Walmart Brasil is shutting down its e-commerce business, opting instead to focus on improving its brick-and-mortar operations in the region.
The company made its foray into Brazil’s e-commerce marketplace in 2011, and while Walmart is the No. 2 retailer in the U.S., it never truly managed to find its footing in Latin America’s largest retail market.
In 2017, Walmart stopped selling directly to consumers, leaving only its third-party marketplace open to Brazil’s online shoppers. Though Walmart hasn’t disclosed how much online contributed to overall sales in Brazil, a mid-2018 buyout of the company’s online operations by Advent International suggested that the platform was facing real challenges, Reuters reported. The private equity firm acquired 80 percent of Walmart Brasil’s e-commerce business, enacting a broad revamp which ultimately failed to deliver results.
Walmart’s online business has also faced ample competition from local e-tailers like B2W, Via Varejo and Magazine Luiza SA. The long-awaited (and now-imminent) opening of Amazon’s Brazil fulfillment center could also be a factor in Walmart’s decision to shutter online operations.
The company has laid of 70 of the 90 employees currently managing the platform, and is retaining 20 workers to deal with ongoing orders, according to Reuters.
Separately, Walmart announced that it would be converting 10 of its under-performing stores into Maxxi Atacado wholesale markets by the end of 2020. The first wholesale market store was opened earlier this month in the city of Diadema, near Sao Paulo. Ten more Walmart locations will be converted into Sam’s Club stores, the company said in a statement. Wholesalers have become popular in Brazil, Reuters reported, since the country began emerging from a deep recession in 2016.

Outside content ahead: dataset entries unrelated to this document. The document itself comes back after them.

(** * LinkedIn founder scraper: field extraction and downstream analysis

    A shallow embedding of [LinkedinFounderScraper.py] (the function
    [scrape_founder_profile]) and of [analysis.py] ([parse_experiences],
    [parse_education] and the frequency tables of
    [analyze_founder_profiles]), with the properties of the specification
    stated and proved over it.

    Python [str] values are sequences of Unicode code points; the browser
    document is a finite tree of elements queried by CSS selectors; Python
    dictionaries are finite maps. *)

From Stdlib Require Import NArith Ascii String.
From stdpp Require Import base option list strings gmap fin_maps.

Local Open Scope nat_scope.
Set Warnings "-register-all".

(* ===================================================================== *)
(** ** Python strings *)
(* ===================================================================== *)

Module Py.

(** A Python [str]: a sequence of code points. *)
Definition str := list N.

(** An ASCII literal of the source, character by character. *)
Definition lit (s : string) : str := map N_of_ascii (list_ascii_of_string s).

(** The separator [" · "] of the source: SPACE, U+00B7 MIDDLE DOT, SPACE. *)
Definition middle_dot : N := 183%N.
Definition sep : str := [32%N; middle_dot; 32%N].
(** The sample [lut[29][0][31]] of the identity grid in binary32. *)
Lemma identity_grid_witness :
  exists st,
    init (fun _ => inr 2) (zero_context (num := spec_float)) = Some (0, st) /\
    lutsize (ps_ctx st) = 32 /\
    lut_at (ps_ctx st) 29 0 31
    = Some (mk_rgbvec (S754_finite false 15694814 (-24)) (S754_zero false)
                      (S754_finite false 8388608 (-23))).
Proof.
  destruct (identity_grid (fun _ => inr 2) (zero_context (num := spec_float))
              31 0 29 eq_refl)
    as (st & H1 & H2 & H3); try lia.
  exists st. split; [exact H1|]. split; [exact H2|].
  rewrite H3. vm_compute. reflexivity.
Defined.

(** C2, the quotient.  In binary32 the sample stored for index 29 is
    29 * (float)(1. / 31) = 15694814 * 2^-24, while the float nearest to
    29 / 31, which the float division gives, is 15694815 * 2^-24: the
    stored sample is not k / (size - 1), not even as the nearest float. *)
Theorem identity_grid_not_quotient :
  exists st,
    init (fun _ => inr 2) (zero_context (num := spec_float)) = Some (0, st) /\
    r (cell (ps_ctx st) 29 0 0) = S754_finite false 15694814 (-24) /\
    fdiv (int_to_float 29) (int_to_float (32 - 1))
    = S754_finite false 15694815 (-24).
Proof.
  unfold init. cbn [file zero_context].
  destruct (set_identity_matrix_cells (zero_context (num := spec_float)) 32)
    as (l & -> & _ & Hcell).
  { unfold INT_MIN, MAX_LEVEL. lia. }
  cbn [mbind option_bind]. eexists. split; [reflexivity|].
  cbn [ps_ctx]. rewrite Hcell. rewrite decide_True by lia.
  split; vm_compute; reflexivity.
Qed.
(** * ACME transaction system: ingestion and reporting

    A shallow embedding of [app/csv_importer.py], [app/queue_consumer.py],
    [app/models.py], [app/reporting.py], [app/scheduled_reports.py] and the
    report endpoints of [app/api.py], with the properties of the ingestion
    pipeline and of the aggregation queries proved over it.

    Python values are an inductive type, exceptions are values of a result
    type, the SQLAlchemy session is an explicit state, and the functions of
    the Python runtime the code calls ([float], [datetime.fromisoformat],
    [str], [repr]) are the fields of a record [PyLib] the definitions take as
    an argument; [cpython] is an instance of it.

    The store is its four tables with the primary key, the foreign keys
    and the column types of models.py.  Four behaviours of the engine and
    of its driver are outside the model: the refusal of a text that holds a
    NUL character, the conversion of an aware timestamp written to a column
    without time zone, the order and the overflow error of [SUM] (the sums
    are binary64 additions in row order), and the identity map of the
    session (a lookup always goes to the database). *)

From Stdlib Require Import ZArith List String Ascii Bool Lia.
From Stdlib Require Import Sorting.Sorted Sorting.Permutation.
From Stdlib Require Import Floats.SpecFloat.
Import ListNotations.
Open Scope string_scope.
Open Scope Z_scope.

Set Implicit Arguments.
Set Warnings "-register-all".

(** ** Python values *)

(** A binary64 float, as [SpecFloat] has it. *)
Definition pyfloat := spec_float.

Definition prec : Z := 53.
Definition emax : Z := 1024.

(** The values a CSV reader or [json.loads] hands to the validators.  A
    [dict] keeps its insertion order; its keys are values ([csv.DictReader]
    files surplus columns under the key [None]). *)
Inductive pyval :=
| PNone
| PBool (b : bool)
| PInt (z : Z)
| PFloat (f : pyfloat)
| PStr (s : string)
| PList (l : list pyval)
| PDict (d : list (pyval * pyval)).
(** * Paperless-ngx / n8n bridge server: a shallow embedding of
      [src/mcp_server.py] and the properties of its handlers.

    The server is a set of [async] Python functions that call two REST
    services through [requests] and reshape the JSON they get back.  The
    embedding keeps that shape:

    - JSON bodies are values of [Json]; a Python [dict] with string keys is a
      finite map [gmap string Json];
    - a Python exception is a value of [Exception]; code that can raise is a
      computation in [Result] (pure code) or in [M] (code that talks to an
      upstream service);
    - the upstream services are a function [upstream] from the requests sent
      so far and the request being sent to the outcome of that request; the
      state threaded through [M] is the log of requests, oldest first.

    Scope of the model.  JSON numbers are integers (every number the handlers
    look at is an identifier or a count).  A string is a sequence of code
    points below 256, on which [str.lower] works character by character.
    Authentication headers are constants of the configuration and are left
    out of [Request]. *)

From stdpp Require Import gmap strings list fin_maps.
From Stdlib Require Import ZArith Ascii.
From Stdlib Require DecimalString DecimalZ.

Local Open Scope string_scope.
Local Open Scope list_scope.
Local Open Scope Z_scope.

(** ** JSON values *)

#[warning="-register-all"]
Inductive Json : Type :=
| JNull
| JBool (b : bool)
| JInt (z : Z)
| JStr (s : string)
| JList (l : list Json)
| JObj (m : gmap string Json).

Global Instance Json_inhabited : Inhabited Json := populate JNull.

Global Instance Json_eq_dec : EqDecision Json.
Proof.
  refine (fix go (a b : Json) {struct a} : Decision (a = b) :=
    let _ : EqDecision Json := @go in
    match a, b with
    | JNull, JNull => left _
    | JBool x, JBool y => cast_if (decide (x = y))
    | JInt x, JInt y => cast_if (decide (x = y))
    | JStr x, JStr y => cast_if (decide (x = y))
    | JList x, JList y => cast_if (decide (x = y))
    | JObj x, JObj y => cast_if (decide (x = y))
    | _, _ => right _
    end); abstract congruence.
Defined.

(** ** Python exceptions *)

(** [RequestException] stands for the whole [requests.exceptions] hierarchy
    ([ConnectionError], [HTTPError] raised by [raise_for_status],
    [JSONDecodeError] raised by [response.json()]).  [status] is the status
    code of the response when there is one, [message] the text of the
    error. *)
Inductive Exception : Type :=
| RequestException (status : option Z) (message : string)
| HTTPException (status_code : Z) (detail : string)
| KeyError (key : string)
| TypeError
| AttributeError.

Global Instance Exception_eq_dec : EqDecision Exception.
Proof. solve_decision. Defined.
Lemma client_checkAndClearCanceled i : client false (checkAndClearCanceled i).
Proof.
  intros w Hc Hr.
  destruct (decide (i ∈ _taskCancelSet (mgr w))) as [Hi | Hi].
  - rewrite checkAndClearCanceled_marked by done.
    by apply client_step_neutral.
  - rewrite checkAndClearCanceled_unmarked by done.
    by apply client_step_refl.
Qed.

Lemma calm_world_push t w :
  calm t = true -> calm_world w ->
  calm_world
    {| mgr := set_tasks (_tasks (mgr w) ++ [{| id := task_id (mgr w); item := t |}])
                (set_nextId (_nextId (mgr w) + 1) (mgr w));
       reactions := reactions w; trace := trace w |}.
Proof.
  intros Ht (Hq & Hrs & Htr). split; [| done]. simpl.
  apply Forall_app. split; [done |]. by constructor.
Qed.

Lemma client_addTask t : calm t = true -> client false (addTask_ rec t).
Proof.
  intros Ht w Hc Hr. destruct (_running (mgr w)) eqn:Hrun.
  - rewrite addTask_busy by done. constructor; simpl.
    + by apply calm_world_push.
    + unfold rests. simpl. congruence.
    + lia.
    + done.
    + intros Hne. by destruct Hne.
    + intros [[Hidle _] | [_ (r & Hin & Hs & Hw)]]; [congruence |].
      right. split; [done |]. by exists r.
  - rewrite addTask_idle by done. unfold bind.
    assert (Hcs : calm_world (submitted t w)) by (by apply calm_world_push).
    assert (Hrs : rests (submitted t w)) by (unfold rests; simpl; congruence).
    pose proof (rec_advances (submitted t w) Hcs Hrs I) as H.
    destruct (rec (submitted t w)) as [[] w' | e w' |]; [| done | done].
    destruct H as (Hc' & Hw' & Hs'). simpl in Hs'. simpl. constructor; auto.
    + by apply well_rests.
    + congruence.
Qed.

Lemma client_runOps ops :
  calm_ops ops = true -> client false (runOps_ rec ops).
Proof.
  induction ops as [| o rest IH]; simpl; intros Hops; [apply client_ret |].
  destruct o as [i | | t].
  - apply client_bind; [apply client_cancelTask | intros; by apply IH].
  - apply client_bind; [apply client_clear | intros; by apply IH].
  - apply andb_true_iff in Hops as [Ht Hrest].
    apply client_bind; [| intros; by apply IH].
    apply client_bind; [by apply client_addTask | intros; apply client_ret].
Qed.
Definition dict (exclude_none : bool) (self : t) : pyobj :=
  MetaBase.dict exclude_none (fields self).

End MojangAssets.

Module MojangLibraryExtractRules.

Record t : Type := mk { exclude : list string }.

Definition fields (self : t) : MetaBase.fields :=
  [("exclude", Some (MetaBase.str_list (exclude self)))].

Definition dict (exclude_none : bool) (self : t) : pyobj :=
  MetaBase.dict exclude_none (fields self).

End MojangLibraryExtractRules.

Module MojangLibraryDownloads.

Record t : Type := mk {
  artifact : option MojangArtifact.t;
  classifiers : option (list (string * MojangArtifact.t))
}.

Definition fields (exclude_none : bool) (self : t) : MetaBase.fields :=
  [("artifact",
    option_map (MojangArtifact.dict exclude_none) (artifact self));
   ("classifiers",
    option_map
      (fun d =>
         PDict (map (fun kv => (fst kv, MojangArtifact.dict exclude_none (snd kv))) d))
      (classifiers self))].

Definition dict (exclude_none : bool) (self : t) : pyobj :=
  MetaBase.dict exclude_none (fields exclude_none self).

End MojangLibraryDownloads.

Module OSRule.

Definition name_must_be_os (v : string) : result string :=
  if mem v ["osx"; "osx-arm64"; "linux"; "linux-arm64"; "windows"]
  then Ok v else Raise AssertionError.

Record t : Type := mk {
  name : string;
  version : option string
}.

Definition __init__ (name : string) (version : option string) : result t :=
  name <- MetaBase.validator (name_must_be_os name) ;;
  Ok (mk name version).

Definition fields (self : t) : MetaBase.fields :=
  [("name", Some (PStr (name self)));
   ("version", MetaBase.opt_str (version self))].

Definition dict (exclude_none : bool) (self : t) : pyobj :=
  MetaBase.dict exclude_none (fields self).

End OSRule.

Module MojangRule.

Definition action_must_be_allow_disallow (v : string) : result string :=
  if mem v ["allow"; "disallow"] then Ok v else Raise AssertionError.

Record t : Type := mk {
  action : string;
  os : option OSRule.t
}.

Definition __init__ (action : string) (os : option OSRule.t) : result t :=
  action <- MetaBase.validator (action_must_be_allow_disallow action) ;;
  Ok (mk action os).

Definition fields (exclude_none : bool) (self : t) : MetaBase.fields :=
  [("action", Some (PStr (action self)));
   ("os", option_map (OSRule.dict exclude_none) (os self))].

Definition dict (exclude_none : bool) (self : t) : pyobj :=
  MetaBase.dict exclude_none (fields exclude_none self).

End MojangRule.

Module MojangRules.

Record t : Type := mk { __root__ : list MojangRule.t }.

(** Truth value of an [Optional[MojangRules]].  The class defines
    [__iter__] and [__getitem__] only; neither it nor pydantic's
    [BaseModel] defines [__bool__] or [__len__], so every instance is
    true, also one whose [__root__] is the empty list. *)
Definition truthy (o : option t) : bool :=
  match o with
  | Some _ => true
  | None => false
  end.

Definition __iter__ (self : t) : list MojangRule.t := __root__ self.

Brazil’s e-commerce business isn’t the only lackluster performer that the company is looking to ditch.
In early May, Walmart attempted to leave the U.K. market by selling its Asda chain of grocery stores to Sainsbury’s, the country’s third largest grocery chain. The sale was blocked by the U.K.’s chief competition regulator, The Competition and Markets Authority (CMA). For now, Asda will remain a part of Walmart’s portfolio, even as it attempts to capitalize on other international opportunities.
Walmart International CEO Judith McKenna said in a statement that the company is considering an IPO for the Asda business.